Santa Teresa, no Espírito Santo, e Colônia Nova Itália, em São João Batista, Santa Catarina — Foto: Reprodução
Uma matéria do Portal G1, assinada pelas repórteres Julia Camim, Ana Elisa Bassi, do G1 ES, traz à tona uma polêmica que tomou os corredores e plenário da Câmara Federal, tratando da disputa entre duas cidades brasileiras que travam pelo título nacional: o de primeira cidade colonizada por imigrantes italianos do país.
De um lado está Santa Teresa, na Região Serrana do Espírito Santo, que defende o reconhecimento de município Pioneiro da Imigração Italiana no Brasil. De outro está São João Batista, em Santa Catarina, que luta para ser considerada a Capital Nacional do mesmo movimento.
A discussão não é nova, mas voltou à tona neste mês com a discussão do Projeto de Lei 9.811/2018, que visa beneficiar a cidade catarinense, na Comissão de Constituição e Justiça e de Cidadania (CCJC), na Câmara dos Deputados.
A proposta busca revogar a Lei nº 13.617 de 2018, que reconheceu o município capixaba como o berço da imigração italiana, e foi apresentada pelo deputado Rogério Peninha Mendonça (PMDB-SC) logo após a concessão do título a Santa Teresa, a fim de “corrigir um erro histórico”.
Segundo o parlamentar catarinense, há obras clássicas que atestam a chegada dos primeiros imigrantes italianos no estado da região Sul.
Além disso, ele alega que a Província de Trento, na Itália, por meio de representantes no Brasil, manifestou-se contra a concessão do título ao município do Espírito Santo.
Com o avanço do projeto de lei na Câmara dos Deputados, parlamentares capixabas se manifestaram contrários à proposta, assim como o próprio prefeito de Santa Teresa, Kleber Medice (PSDB).
O gestor municipal foi a Brasília no final de março para “reforçar a defesa da verdade histórica e da memória capixaba diante da proposta legislativa oriunda de Santa Catarina”.
Ao lado dos deputados Gilson Daniel (Podemos) e Helder Salomão (PT), o prefeito entregou documentos ao presidente da CCJC, deputado Leur Lomanto Júnior (União), que, segundo ele, comprovam que o título de cidade pioneira da colonização italiana no país pertence a Santa Teresa.

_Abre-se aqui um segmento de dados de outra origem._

(** [connect]. A new socket takes the next unused number. *)
Definition connect (r : ReduxClient) : ReduxClient :=
  if token_eqb (_connectedAuth r) (_token r)
     && (_isConnected r || _isConnecting r)
  then r
  else
    let auth :=
      if truthy_token (_token r)
      then match _token r with
           | Some t => Some ("Bearer " ++ t)
           | None => None
           end
      else None in
    let torn :=
      match _socket r with
      | Some s => (sockets r ++ [Unwired s; Disconnected s])%list
      | None => sockets r
      end in
    let theSocket := length (sockets r) in
    {| _token := _token r; _isConnected := false; _isConnecting := true;
       _connectedAuth := _token r; _socket := Some theSocket;
       sockets := (torn ++ [Opened theSocket auth; Wired theSocket])%list;
       events := events r |}.

(** The handlers wired to the socket. *)
Definition _connect (r : ReduxClient) : ReduxClient :=
  emit "connect" None
       {| _token := _token r; _isConnected := true; _isConnecting := false;
          _connectedAuth := _connectedAuth r; _socket := _socket r;
          sockets := sockets r; events := events r |}.

Definition _disconnect (r : ReduxClient) : ReduxClient :=
  emit "disconnect" None
       {| _token := _token r; _isConnected := false;
          _isConnecting := _isConnecting r;
          _connectedAuth := _connectedAuth r; _socket := _socket r;
          sockets := sockets r; events := events r |}.

Definition _error (r : ReduxClient) : ReduxClient :=
  emit "error" None
       {| _token := _token r; _isConnected := _isConnected r;
          _isConnecting := false;
          _connectedAuth := _connectedAuth r; _socket := _socket r;
          sockets := sockets r; events := events r |}.

(** [set token (v)]. *)
Definition set_token (v : token) (r : ReduxClient) : ReduxClient :=
  let r1 := {| _token := v; _isConnected := _isConnected r;
               _isConnecting := _isConnecting r;
               _connectedAuth := _connectedAuth r; _socket := _socket r;
               sockets := sockets r; events := events r |} in
  if _isConnected r1 then connect r1 else r1.

(** The state the constructor of [ReduxClient] leaves. *)
Definition new_ReduxClient : ReduxClient :=
  {| _token := None; _isConnected := false; _isConnecting := false;
     _connectedAuth := None; _socket := None; sockets := []; events := [] |}.

(** ** Field updates of ApiClient *)

Definition with_super (f : ReduxClient -> ReduxClient) (c : ApiClient)
  : ApiClient :=
  {| super := f (super c); _accessToken := _accessToken c;
     _refreshToken := _refreshToken c; _userProfile := _userProfile c;
     _daemonSessionExpired := _daemonSessionExpired c;
     Authorization := Authorization c; persist := persist c;
     storage := storage c |}.

Definition with_credentials (a r : token) (c : ApiClient) : ApiClient :=
  {| super := super c; _accessToken := a; _refreshToken := r;
     _userProfile := _userProfile c;
     _daemonSessionExpired := _daemonSessionExpired c;
     Authorization := Authorization c; persist := persist c;
     storage := storage c |}.

Definition with_userProfile (p : option Profile) (c : ApiClient) : ApiClient :=
  {| super := super c; _accessToken := _accessToken c;
     _refreshToken := _refreshToken c; _userProfile := p;
     _daemonSessionExpired := _daemonSessionExpired c;
     Authorization := Authorization c; persist := persist c;
     storage := storage c |}.

Definition with_timer (t : timer) (c : ApiClient) : ApiClient :=
  {| super := super c; _accessToken := _accessToken c;
     _refreshToken := _refreshToken c; _userProfile := _userProfile c;
     _daemonSessionExpired := t;
     Authorization := Authorization c; persist := persist c;
     storage := storage c |}.

Definition with_Authorization (h : option string) (c : ApiClient) : ApiClient :=
  {| super := super c; _accessToken := _accessToken c;
     _refreshToken := _refreshToken c; _userProfile := _userProfile c;
     _daemonSessionExpired := _daemonSessionExpired c;
     Authorization := h; persist := persist c;
     storage := storage c |}.

Definition with_storage (s : option (token * token)) (c : ApiClient) : ApiClient :=
  {| super := super c; _accessToken := _accessToken c;
     _refreshToken := _refreshToken c; _userProfile := _userProfile c;
     _daemonSessionExpired := _daemonSessionExpired c;
     Authorization := Authorization c; persist := persist c;
     storage := s |}.
(** * A shallow embedding of the MINIX v3 image reader of fs_util.c and minls.c

    The disk image is a list of byte values (each in [0, 256)).  The C
    program keeps its state in globals ([image_fp], [fs_offset], [curr_sb],
    [zone_size], [blks_per_zone], [verbose]); here they form the record
    [fs_state] that [init_filesystem] builds and every later function
    receives.  Unsigned 32-bit arithmetic is written out with [u32]; reads
    from the image return [option] (None is a failed [fseek]/[fread]).
    Output is a list of [event]s, one per [printf]/[fprintf] call, in order.

    A run either returns, runs forever, or reaches an operation whose
    behaviour the C standard leaves undefined (a division by zero, a
    variable-length array of length 0, a write past an array, a read past a
    buffer, an out-of-range shift, a signed overflow): [outcome] has one
    constructor for each.  Two points follow GCC on x86-64 rather than the
    letter of the standard: [1 << 31] is [INT_MIN] (GCC documents signed
    left shifts as two's complement), and the on-disk structures are read
    through casts of byte buffers (and [time_t *] casts in
    [print_verbose_inode]) as the bytes at those addresses. *)

From Stdlib Require Import ZArith List String Ascii Bool Lia.
From Stdlib Require Import Numbers.DecimalString.
From Stdlib Require NArith.Nnat Numbers.DecimalFacts Numbers.DecimalPos Numbers.DecimalN.
Import ListNotations.
Open Scope Z_scope.

(* ------------------------------------------------------------------ *)
(** ** Machine arithmetic and little-endian decoding *)

Definition u32 (x : Z) : Z := x mod 2 ^ 32.

(** A signed 16-bit field ([int16_t]) from its two's-complement bits. *)
Definition s16 (x : Z) : Z := if x <? 2 ^ 15 then x else x - 2 ^ 16.

(** A signed 32-bit field ([int32_t]) from its two's-complement bits. *)
Definition s32 (x : Z) : Z := if x <? 2 ^ 31 then x else x - 2 ^ 32.

Definition byte_at (buf : list Z) (k : Z) : Z := nth (Z.to_nat k) buf 0.

Definition le16 (buf : list Z) (k : Z) : Z :=
  byte_at buf k + 256 * byte_at buf (k + 1).

Definition le32 (buf : list Z) (k : Z) : Z :=
  le16 buf k + 65536 * le16 buf (k + 2).

Definition sublist (off n : Z) (l : list Z) : list Z :=
  firstn (Z.to_nat n) (skipn (Z.to_nat off) l).

(** The largest [off_t] (and [long]). *)
Definition OFF_MAX : Z := 2 ^ 63 - 1.

(* ------------------------------------------------------------------ *)
(** ** Constants of fs_util.h *)

Definition DIRECT_ZONES : Z := 7.
Definition INODE_SIZE : Z := 64.
Definition DIR_ENTRY_SIZE : Z := 64.
Definition SECTOR_SIZE : Z := 512.
Definition PARTITION_TABLE_OFFSET : Z := 446.

(** [errno] after [fseek] to a negative position (Linux). *)
Definition EINVAL : Z := 22.

(* ------------------------------------------------------------------ *)
(** ** On-disk records (packed, little-endian) *)

Record minix_superblock_t := {
  ninodes : Z; pad1 : Z; i_blocks : Z; z_blocks : Z; firstdata : Z;
  log_zone_size : Z; pad2 : Z; max_file : Z; zones : Z; magic : Z;
  pad3 : Z; blocksize : Z; subversion : Z }.

(** [sizeof(minix_superblock_t)] of the packed struct. *)
Definition SUPERBLOCK_SIZE : Z := 31.

Definition parse_superblock (b : list Z) : minix_superblock_t := {|
  ninodes := le32 b 0; pad1 := le16 b 4; i_blocks := s16 (le16 b 6);
  z_blocks := s16 (le16 b 8); firstdata := le16 b 10;
  log_zone_size := s16 (le16 b 12); pad2 := s16 (le16 b 14);
  max_file := le32 b 16; zones := le32 b 20; magic := s16 (le16 b 24);
  pad3 := s16 (le16 b 26); blocksize := le16 b 28; subversion := byte_at b 30 |}.

Record minix_inode_t := {
  mode : Z; links : Z; uid : Z; gid : Z; size : Z;
  atime : Z; mtime : Z; ctime : Z;
  zone : list Z; indirect : Z; two_indirect : Z; unused : Z }.

Definition parse_inode (b : list Z) : minix_inode_t := {|
  mode := le16 b 0; links := le16 b 2; uid := le16 b 4; gid := le16 b 6;
  size := le32 b 8; atime := s32 (le32 b 12); mtime := s32 (le32 b 16);
  ctime := s32 (le32 b 20);
  zone := map (fun k => le32 b (24 + 4 * k)) [0; 1; 2; 3; 4; 5; 6];
  indirect := le32 b 52; two_indirect := le32 b 56; unused := le32 b 60 |}.

(* ------------------------------------------------------------------ *)
(** ** Output, formatting and outcomes *)

(** Output written to the standard streams, in order. *)
Inductive event : Type :=
| Out (s : string)
| Err (s : string).

Definition nl : string := String (ascii_of_nat 10) EmptyString.

(** [%u] (also [%zu]) of a nonnegative value. *)
Definition fmt_u (x : Z) : string := NilEmpty.string_of_uint (N.to_uint (Z.to_N x)).

(** [%d] and [%ld]. *)
Definition fmt_ld (x : Z) : string :=
  if x <? 0 then ("-" ++ fmt_u (- x))%string else fmt_u x.

Definition hex_digit (d : Z) : ascii :=
  ascii_of_nat (Z.to_nat (if d <? 10 then 48 + d else 87 + d)).

(** The hexadecimal digits of [x], least significant first. *)
Fixpoint hex_rev (fuel : nat) (x : Z) : list ascii :=
  match fuel with
  | O => []
  | S f => hex_digit (x mod 16) :: (if x / 16 =? 0 then [] else hex_rev f (x / 16))
  end.

(** [%0wx] of an [unsigned int] ([%x] is [fmt_x_pad 0]). *)
Definition fmt_x_pad (w : nat) (x : Z) : string :=
  let ds := rev (hex_rev 8 x) in
  string_of_list_ascii (repeat "0"%char (w - List.length ds) ++ ds).

(** What a run of a C function does: return a value, run forever, or reach
    undefined behaviour. *)
Inductive outcome (A : Type) : Type :=
| Returns (a : A)
| Diverges
| Undefined.
Arguments Returns {A} a.
Arguments Diverges {A}.
Arguments Undefined {A}.

Definition outcome_map {A B : Type} (f : A -> B) (o : outcome A) : outcome B :=
  match o with
  | Returns a => Returns (f a)
  | Diverges => Diverges
  | Undefined => Undefined
  end.

(* ------------------------------------------------------------------ *)
(** ** The image and the global state *)

(** [fseek(image_fp, abs, SEEK_SET)] then [fread(buf, 1, n, image_fp) == n]:
    a negative position fails the seek; a read that runs past the end of the
    image is short and fails; a read of 0 bytes always succeeds. *)
Definition read_at (image : list Z) (abs n : Z) : option (list Z) :=
  if abs <? 0 then None
  else if n =? 0 then Some []
  else if Z.of_nat (List.length image) <? abs + n then None
  else Some (sublist abs n image).

Record fs_state := {
  image_fp : list Z;
  fs_offset : Z;
  curr_sb : minix_superblock_t;
  zone_size : Z;
  blks_per_zone : Z;
  verbose : Z }.
Lemma get_generator_absent p :
  cached p = Some PyNone → class_bound p →
  get_generator init p
  = match MLXGenerator init p with
    | (Return obj, p') =>
        (Return obj, set_globals (<["_generator" := obj]> (globals p')) p')
    | (Raise e, p') => (Raise e, p')
    end.
Proof.
  intros Hp (callee & Hcallee & Hcall)%class_bound_callable.
  by eapply get_generator_callable.
Qed.

Lemma get_generator_absent_completes p w :
  cached p = Some PyNone → class_bound p → init (world p) = (w, None) →
  get_generator init p
  = (Return (PyObj (fresh (instances p))),
     mkProcess (<["_generator" := PyObj (fresh (instances p))]> (globals p))
               (sys_modules p) (fresh (instances p) :: instances p)
               (S (ctor_calls p)) w).
Proof.
  intros Hp Hcls Hw. rewrite get_generator_absent by done.
  by rewrite (MLXGenerator_completes _ _ Hw).
Qed.


Lemma get_generator_spec p :
  call_spec init p (get_generator init p).1 (get_generator init p).2.
Proof.
  destruct (cached p) as [v|] eqn:Hp.
  - destruct (is_None v) eqn:Hv.
    + destruct v; try discriminate.
      destruct (globals p !! "MLXGenerator") as [callee|] eqn:Hcallee.
      * destruct (callable callee) eqn:Hcall.
        -- rewrite (get_generator_callable _ _ Hp Hcallee Hcall).
           destruct (init (world p)) as [w [e|]] eqn:Hw.
           ++ rewrite (MLXGenerator_raises _ _ _ Hw). by eapply call_fail.
           ++ rewrite (MLXGenerator_completes _ _ Hw).
              unfold set_globals. simpl. by eapply call_construct.
        -- rewrite (get_generator_not_callable _ _ Hp Hcallee Hcall).
           by eapply call_not_callable.
      * rewrite (get_generator_no_callee _ Hp Hcallee).
        by apply call_no_callee.
    + rewrite (get_generator_present _ _ Hp Hv). by eapply call_read.
  - rewrite (get_generator_unbound _ Hp). by apply call_unbound.
Qed.
(** * A shallow embedding of the Wikipedia gateway server (server.py)

    The program is a set of six tool operations that query Wikipedia over
    HTTP and render the decoded JSON payload as text.  The embedding keeps
    the three layers of the source:

    - the gateway client [make_wikipedia_request], which turns every
      failure of the HTTP exchange into [None];
    - the formatters [format_search_result], [format_article_summary] and
      [format_article_sections];
    - the six tool operations.

    Python values are dynamically typed, so a payload is an arbitrary JSON
    tree and every primitive the source applies to it (membership,
    subscript, [.get], [.replace], iteration, slicing, truthiness) is
    modelled with the exception it raises on a value of the wrong type. *)

From Stdlib Require Import String Ascii List ZArith Bool Lia DecimalString
  DecimalNat.
Import ListNotations.

Local Open Scope list_scope.
Local Open Scope string_scope.

(** ** Text *)

Module Text.

(** Characters that cannot be written inside a literal. *)
Definition nl : string := String "010"%char EmptyString.
Definition dquote : string := String "034"%char EmptyString.

(** [sep.join(items)] *)
Definition join (sep : string) (items : list string) : string :=
  String.concat sep items.

(** [pat in s] for two strings: [pat] occurs somewhere in [s]. *)
Fixpoint contains (pat s : string) : bool :=
  match s with
  | EmptyString => String.prefix pat EmptyString
  | String _ s' => String.prefix pat s || contains pat s'
  end.

(** Drop the first [n] characters. *)
Fixpoint drop (n : nat) (s : string) : string :=
  match n, s with
  | O, _ => s
  | S _, EmptyString => EmptyString
  | S k, String _ s' => drop k s'
  end.
Definition DELETE (env : Env) (request : Request unit) (planId : string)
  : Prog Response :=
  try_catch
    (if negb (validateApiKey env request) then
       Ret (errorResponse "Invalid or missing API key" 401)
     else if negb (Regex.isUUID planId) then
       Ret (errorResponse "Invalid pricing plan ID format" 400)
     else
       check <- await (MembersUsingPlan planId) ;;
       match error check with
       | Some _ => Ret (errorResponse "Failed to check plan usage" 500)
       | None =>
           if in_use (data check) then
             Ret (errorResponse
                    "Cannot delete pricing plan that is currently in use by members"
                    409)
           else
             r <- await (PlansDelete planId) ;;
             match error r with
             | Some _ => Ret (errorResponse "Failed to delete pricing plan" 500)
             | None => Ret (NextResponse.empty 204)
             end
       end)
    internal_error.

End PricingPlan.

(** ** [app/api/transactions]: list and create *)

Module Transactions.

Definition requiredFields : list string :=
  ["member_id"; "amount"; "payment_method"; "transaction_date"].

(** [!transactionData[field]] for the required field names. *)
Definition missing (transactionData : TransactionData) (f : string) : bool :=
  if String.eqb f "member_id" then negb (truthy (member_id transactionData))
  else if String.eqb f "amount"
       then negb (PricingPlans.truthy_num (amount transactionData))
  else if String.eqb f "payment_method"
       then negb (truthy (payment_method transactionData))
  else if String.eqb f "transaction_date"
       then negb (truthy (transaction_date transactionData))
  else true.

Definition missingFields (transactionData : TransactionData) : list string :=
  filter (missing transactionData) requiredFields.

(** [transactionData.status || 'pending'] *)
Definition status_or_pending (status : option json) : json :=
  match status with
  | Some v => if truthy_json v then v else JStr "pending"
  | None => JStr "pending"
  end.

(** [{ ...transactionData, status: transactionData.status || 'pending' }] *)
Definition with_status (transactionData : TransactionData) : TransactionData :=
  {| member_id := member_id transactionData;
     plan_id := plan_id transactionData;
     amount := amount transactionData;
     payment_method := payment_method transactionData;
     transaction_date := transaction_date transactionData;
     status := Some (status_or_pending (status transactionData));
     notes := notes transactionData |}.

(** The list query: equality and date filters, then [order] and
    [range(offset, offset + limit - 1)]. *)
Definition query (request : Request unit) : Call :=
  let get := fun k => searchParams_get k (searchParams request) in
  let page := page_of request in
  let limit := limit_of request in
  let sort := or_else (get "sort") "created_at" in
  let order := or_else (get "order") "desc" in
  let offset := offset_of page limit in
  TransactionsList
    (if_truthy (get "member_id"))
    (if_truthy (get "plan_id"))
    (if_truthy (get "status"))
    (if_truthy (get "payment_method"))
    (if_truthy (get "date_from"))
    (if_truthy (get "date_to"))
    sort (String.eqb order "asc")
    offset (range_end offset limit).

Definition GET (env : Env) (request : Request unit) : Prog Response :=
  try_catch
    (if negb (validateApiKey env request) then
       Ret (errorResponse "Invalid or missing API key" 401)
     else
       let page := page_of request in
       let limit := limit_of request in
       r <- await (query request) ;;
       match error r with
       | Some _ => Ret (errorResponse "Failed to fetch transactions" 500)
       | None => Ret (listResponse (data r) (pagination page limit (count r)))
       end)
    internal_error.

(** [!member] on the [data] of a reply *)
Definition absent {A} (d : option A) : bool :=
  match d with Some _ => false | None => true end.

Definition POST (env : Env) (request : Request TransactionData)
  : Prog Response :=
  try_catch
    (if negb (validateApiKey env request) then
       Ret (errorResponse "Invalid or missing API key" 401)
     else
       transactionData <- request_json request ;;
       let missingFields := missingFields transactionData in
       if (0 <? length missingFields)%nat then
         Ret (missingResponse missingFields)
       else if PricingPlans.le_0 (amount transactionData) then
         Ret (errorResponse "Amount must be greater than 0" 400)
       else
         member <- await (MembersSelectId (member_id transactionData)) ;;
         if absent (data member) then
           Ret (errorResponse "Member not found" 404)
         else
           let insert :=
             r <- await (TransactionsInsert (with_status transactionData)) ;;
             match error r with
             | Some _ => Ret (errorResponse "Failed to create transaction" 500)
             | None => Ret (successResponse (row_json (data r)) 201)
             end in
           if truthy (plan_id transactionData) then
             plan <- await (PlansSelectId (plan_id transactionData)) ;;
             if absent (data plan) then
               Ret (errorResponse "Pricing plan not found" 404)
             else insert
           else insert)
    internal_error.

End Transactions.

(** ** [app/api/transactions/[id]]: read one transaction *)

Module Transaction.

(** [authenticatedMemberId !== transaction.member_id], the left side being
    a string, [null] or [undefined] and the right side a JSON value or
    [undefined]: two strings that are equal, [null] and [null], and
    [undefined] and [undefined] are the only pairs that are strictly
    equal. *)
Definition strict_neq (authenticatedMemberId : MemberId)
  (owner : option json) : bool :=
  match authenticatedMemberId, owner with
  | Id a, Some (JStr b) => negb (String.eqb a b)
  | IdNull, Some JNull => false
  | IdUndefined, None => false
  | _, _ => true
  end.

Definition GET (env : Env) (request : Request unit) (transactionId : string)
  : Prog Response :=
  try_catch
    (if negb (Regex.isUUID transactionId) then
       Ret (errorResponse "Invalid transaction ID format" 400)
     else
       r <- await (TransactionsSelectById transactionId) ;;
       match error r with
       | Some e =>
           if code_is "PGRST116" e
           then Ret (errorResponse "Transaction not found" 404)
           else Ret (errorResponse "Failed to fetch transaction" 500)
       | None =>
           let transaction := data r in
           let isAdmin := validateApiKey env request in
           let authenticatedMemberId := validateMemberToken env request in
           if isAdmin then Ret (successResponse (row_json transaction) 200)
           else
             match transaction with
             | None => Throw (* transaction.member_id on null *)
             | Some row =>
                 if strict_neq authenticatedMemberId (get_prop "member_id" row)
                 then Ret (errorResponse
                             "Access denied. Admin access or transaction ownership required"
                             403)
                 else Ret (successResponse (row_json transaction) 200)
             end
       end)
    internal_error.

End Transaction.

(** ** Vocabulary of the statements *)

(** The three list endpoints. *)
Inductive Listing : Type := ListMembers | ListTransactions | ListPricingPlans.

Definition list_GET (l : Listing) (env : Env) (request : Request unit)
  : Prog Response :=
  match l with
  | ListMembers => Members.GET env request
  | ListTransactions => Transactions.GET env request
  | ListPricingPlans => PricingPlans.GET env request
  end.

(** The reply of the store to the list query of the request. *)
Definition list_reply (store : Store) (l : Listing) (env : Env)
  (request : Request unit) : Reply (list Row) :=
  match l with
  | ListMembers => store [] (Members.query env request)
  | ListTransactions => store [] (Transactions.query request)
  | ListPricingPlans => store [] (PricingPlans.query request)
  end.

(** The request gets past authorization and is served by the list branch
    of its handler: members and transactions want the admin key, and the
    members route lists unless its path names a member or the statistics;
    pricing plans are public. *)
Definition lists (l : Listing) (env : Env) (request : Request unit) : bool :=
  match l with
  | ListMembers =>
      let memberId := last_segment (pathname request) in
      validateApiKey env request
      && negb (Regex.isUUID memberId && negb (String.eqb memberId "members"))
      && negb (Str.includes "/stats" (pathname request))
  | ListTransactions => validateApiKey env request
  | ListPricingPlans => true
  end.

(** The 403 of the owner gate. *)
Definition access_denied : Response :=
  errorResponse
    "Access denied. Admin access or transaction ownership required" 403.


(** ** Concrete requests, used to run the handlers *)

Module Examples.

Definition admin_env : Env :=
  {| ADMIN_API_KEY := Some "s3cret";
     JWT_SECRET := Some "jwt-key";
     verify := fun token _ =>
       if String.eqb token "token-of-member-2" then Some (Some "member-2")
       else if String.eqb token "token-without-member" then Some None
       else None;
     now_ISO := "2024-05-01T10:00:00.000Z" |}.

Definition get_request (path : string) (params : list (string * string))
  (auth : option string) : Request unit :=
  {| searchParams := params; pathname := path;
     authorization := auth; json_body := None |}.

Definition body_request {B} (path : string) (body : B) : Request B :=
  {| searchParams := [("api_key", "s3cret")]; pathname := path;
     authorization := None; json_body := Some body |}.

(** [GET /api/members?api_key=s3cret&page=2&limit=10] *)
Definition members_page_2 : Request unit :=
  get_request "/api/members"
    [("api_key", "s3cret"); ("page", "2"); ("limit", "10")] None.

Definition no_reply (c : Call) : Reply (DataOf c) :=
  {| data := None; error := None; count := None |}.

(** A store holding 25 members, one of them on the plan asked about, and
    one transaction, owned by member-1. *)
Definition transaction_row : Row :=
  [("id", JStr "123e4567-e89b-12d3-a456-426614174000");
   ("member_id", JStr "member-1");
   ("amount", JNum (JS.of_Z 50))].

Definition store : Store := fun _ c =>
  match c return Reply (DataOf c) with
  | MembersList _ _ _ _ _ _ _ =>
      {| data := Some []; error := None; count := Some 25 |}
  | MembersUsingPlan _ =>
      {| data := Some [[("id", JStr "member-1")]]; error := None;
         count := None |}
  | MembersSelectId _ =>
      {| data := Some [("id", JStr "member-1")]; error := None;
         count := None |}
  | MembersInsert _ =>
      {| data := None;
         error := Some {| code := "23505"; message := "duplicate key" |};
         count := None |}
  | TransactionsSelectById _ =>
      {| data := Some transaction_row; error := None; count := None |}
  | c' => no_reply c'
  end.

Definition transaction_id : string := "123e4567-e89b-12d3-a456-426614174000".

Definition plan_uuid : string := "0f8fad5b-d9cb-469f-a165-70867728950e".

(** [DELETE /api/pricing_plans/0f8fad5b-...?api_key=s3cret] *)
Definition delete_plan : Request unit :=
  get_request "/api/pricing_plans/0f8fad5b-d9cb-469f-a165-70867728950e"
    [("api_key", "s3cret")] None.

(** No credential at all. *)
Definition anonymous : Request unit :=
  get_request "/api/transactions/123e4567-e89b-12d3-a456-426614174000" [] None.

(** A valid bearer token of member-2, who does not own the transaction. *)
Definition as_member_2 : Request unit :=
  get_request "/api/transactions/123e4567-e89b-12d3-a456-426614174000" []
    (Some "Bearer token-of-member-2").

(** [{ name: "Gold", price: 0, duration_days: 30 }] *)
Definition gold : CreatePricingPlanRequest :=
  {| name := Some "Gold"; description := None;
     price := Some (JS.of_Z 0); duration_days := Some (JS.of_Z 30);
     features := None; is_active := None |}.


Definition good_member : CreateMemberRequest :=
  {| first_name := Some "Ada"; last_name := Some "Lovelace";
     photo_url := None; phone := Some "+1 555-123-4567";
     email := Some "ada@example.org";
     address := None; health_issues := None; subscription_plan_id := None;
     subscription_start_date := None; subscription_expiry_date := None;
     last_fee_paid_date := None |}.
Lemma runes_encode r : valid_rune r = true → runes (encode_rune r) = [(r, encode_rune r)].
Proof.
  intros Hv. assert (Hr : 0 <= r <= 1114111) by (unfold valid_rune, in_range in Hv; lia).
  unfold encode_rune. rewrite Hv.
  destruct (Z.ltb_spec r 128).
  { rewrite runes_cons_ascii by (rewrite bz_zb; lia). by rewrite bz_zb by lia. }
  destruct (Z.ltb_spec r 2048); [by rewrite runes_cons, decode_encode_2 by lia|].
  destruct (Z.ltb_spec r 65536); [by rewrite runes_cons, decode_encode_3 by (done || lia)|].
  by rewrite runes_cons, decode_encode_4 by lia.
Qed.

Lemma encode_rune_valid r : valid_utf8 (encode_rune r) = true.
Proof.
  assert (H : ∀ r, valid_rune r = true → valid_utf8 (encode_rune r) = true).
  { clear. intros r Hv. unfold valid_utf8. rewrite runes_encode by done. cbn [forallb]. rewrite andb_true_r, negb_true_iff.
    unfold bad_rune. cbn [fst snd]. destruct (Z.eqb_spec r RuneError) as [->|]; [done|done]. }
  destruct (valid_rune r) eqn:Hv; [by apply H|]. unfold encode_rune. rewrite Hv. done.
Qed.

(** The runes of a text written rune by rune. *)
Lemma runes_concat_encode l :
  (∀ r, r ∈ l → valid_rune r = true) → runes (concat_str (map encode_rune l)) = map (λ r, (r, encode_rune r)) l.
Proof.
  induction l as [|r l IH]; intros Hl; [done|]. cbn [map concat_str foldr].
  change (foldr String.append EmptyString ?x) with (concat_str x).
  rewrite runes_app by apply encode_rune_valid. rewrite runes_encode by (apply Hl; by left).
  rewrite IH by (intros x Hx; apply Hl; by right). done.
Qed.

(** A rune of a text is a valid one. *)
Lemma runes_valid_rune s p : p ∈ runes s → valid_rune (fst p) = true.
Proof.
  assert (Hd : ∀ s r n, decode_rune s = (r, n) → valid_rune r = true).
  { clear. intros s r n. destruct s as [|c t]; [by intros [= <- _]|]. pose proof (bz_range c).
    unfold decode_rune. intros Hdec.
    destruct (Z.ltb_spec (bz c) 128); [injection Hdec as <- _; apply valid_rune_intro; lia|].
    destruct (in_range 194 223 (bz c)) eqn:E1; [|destruct (in_range 224 239 (bz c)) eqn:E2; [|destruct (in_range 240 244 (bz c)) eqn:E3] ];
      [..|by injection Hdec as <- _].
    - destruct (cont_byte 128 191 t 0) as [b1|] eqn:B1; injection Hdec as <- _; [|done].
      destruct (cont_byte_Some _ _ _ _ _ B1) as (_ & _ & _ & ?). unfold in_range in *. apply valid_rune_intro. lia.
    - destruct (cont_byte _ _ t 0) as [b1|] eqn:B1; [|by injection Hdec as <- _].
      destruct (cont_byte 128 191 t 1) as [b2|] eqn:B2; injection Hdec as <- _; [|done].
      destruct (cont_byte_Some _ _ _ _ _ B1) as (_ & _ & _ & ?). destruct (cont_byte_Some _ _ _ _ _ B2) as (_ & _ & _ & ?).
      unfold in_range in *. apply valid_rune_intro.
      destruct (Z.eqb_spec (bz c) 224); destruct (Z.eqb_spec (bz c) 237); lia.
    - destruct (cont_byte _ _ t 0) as [b1|] eqn:B1; [|by injection Hdec as <- _].
      destruct (cont_byte 128 191 t 1) as [b2|] eqn:B2; [|by injection Hdec as <- _].
      destruct (cont_byte 128 191 t 2) as [b3|] eqn:B3; injection Hdec as <- _; [|done].
      destruct (cont_byte_Some _ _ _ _ _ B1) as (_ & _ & _ & ?). destruct (cont_byte_Some _ _ _ _ _ B2) as (_ & _ & _ & ?).
      destruct (cont_byte_Some _ _ _ _ _ B3) as (_ & _ & _ & ?). unfold in_range in *. apply valid_rune_intro.
      destruct (Z.eqb_spec (bz c) 240); destruct (Z.eqb_spec (bz c) 244); lia. }
  induction s as [|c t r n E IH] using runes_ind; [by intros ?%not_elem_of_nil|]. rewrite runes_cons, E.
  intros [->|Hp]%elem_of_cons; [by eapply Hd|by apply IH].
Qed.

Para a proposta de Santa Catarina avançar, o projeto depende de votação na Câmara, mas ainda não há nenhuma data definida para que isso seja feito.

Desfile durante a carretela del vin, na festa que comemora a imigração italiana em Santa Teresa — Foto: Heriklis Douglas/TV Gazeta
Importante ressaltar que esse título é um reconhecimento simbólico, e não confira vantagens econômicas, como repasses de verbas, apesar de as cidades poderem se promover e conseguir movimentar, por exemplo, o turismo nas regiões.
Infográfico – Entenda disputa entre ES e SC por reconhecimento da primeira cidade de colonização italiana do Brasil — Foto: Arte/g1
Datas e documentos
O trecho de uma obra considerada clássica da historiografia brasileira citado no projeto catarinense demonstra que os italianos chegaram ao estado em 1836. O livro utilizado é “Italianos no Brasil ‘Andiamo in Merica'”, de Franco Cenni.
“O estado de Santa Catarina foi pioneiro em fato de colonização italiana. Já em 1836, o suíço Enrico Shutel, agente consular do rei da Sardenha, fazia chegar ao Brasil 180 imigrantes sardos”, afirmou o autor nascido em Milão que morou em São Paulo.
Já a lei que entende Santa Teresa como a primeira cidade formada por imigrantes italianos do Brasil é baseada em um marco histórico de 1874. Naquele ano, chegou ao Espírito Santo o navio “La Sofia”, com 388 italianos, o que daria início “à epopeia emigratória dos italianos para o Brasil”.
Segundo o sociólogo italiano Renzo M. Grosselli, foi a posterior chegada do navio “Rivadávia”, que aportou em 31 de maio de 1875, com 150 famílias italianas, encaminhadas para Santa Leopoldina, também no Espírito Santo, que resultou na fundação de Santa Teresa, em junho de 1875.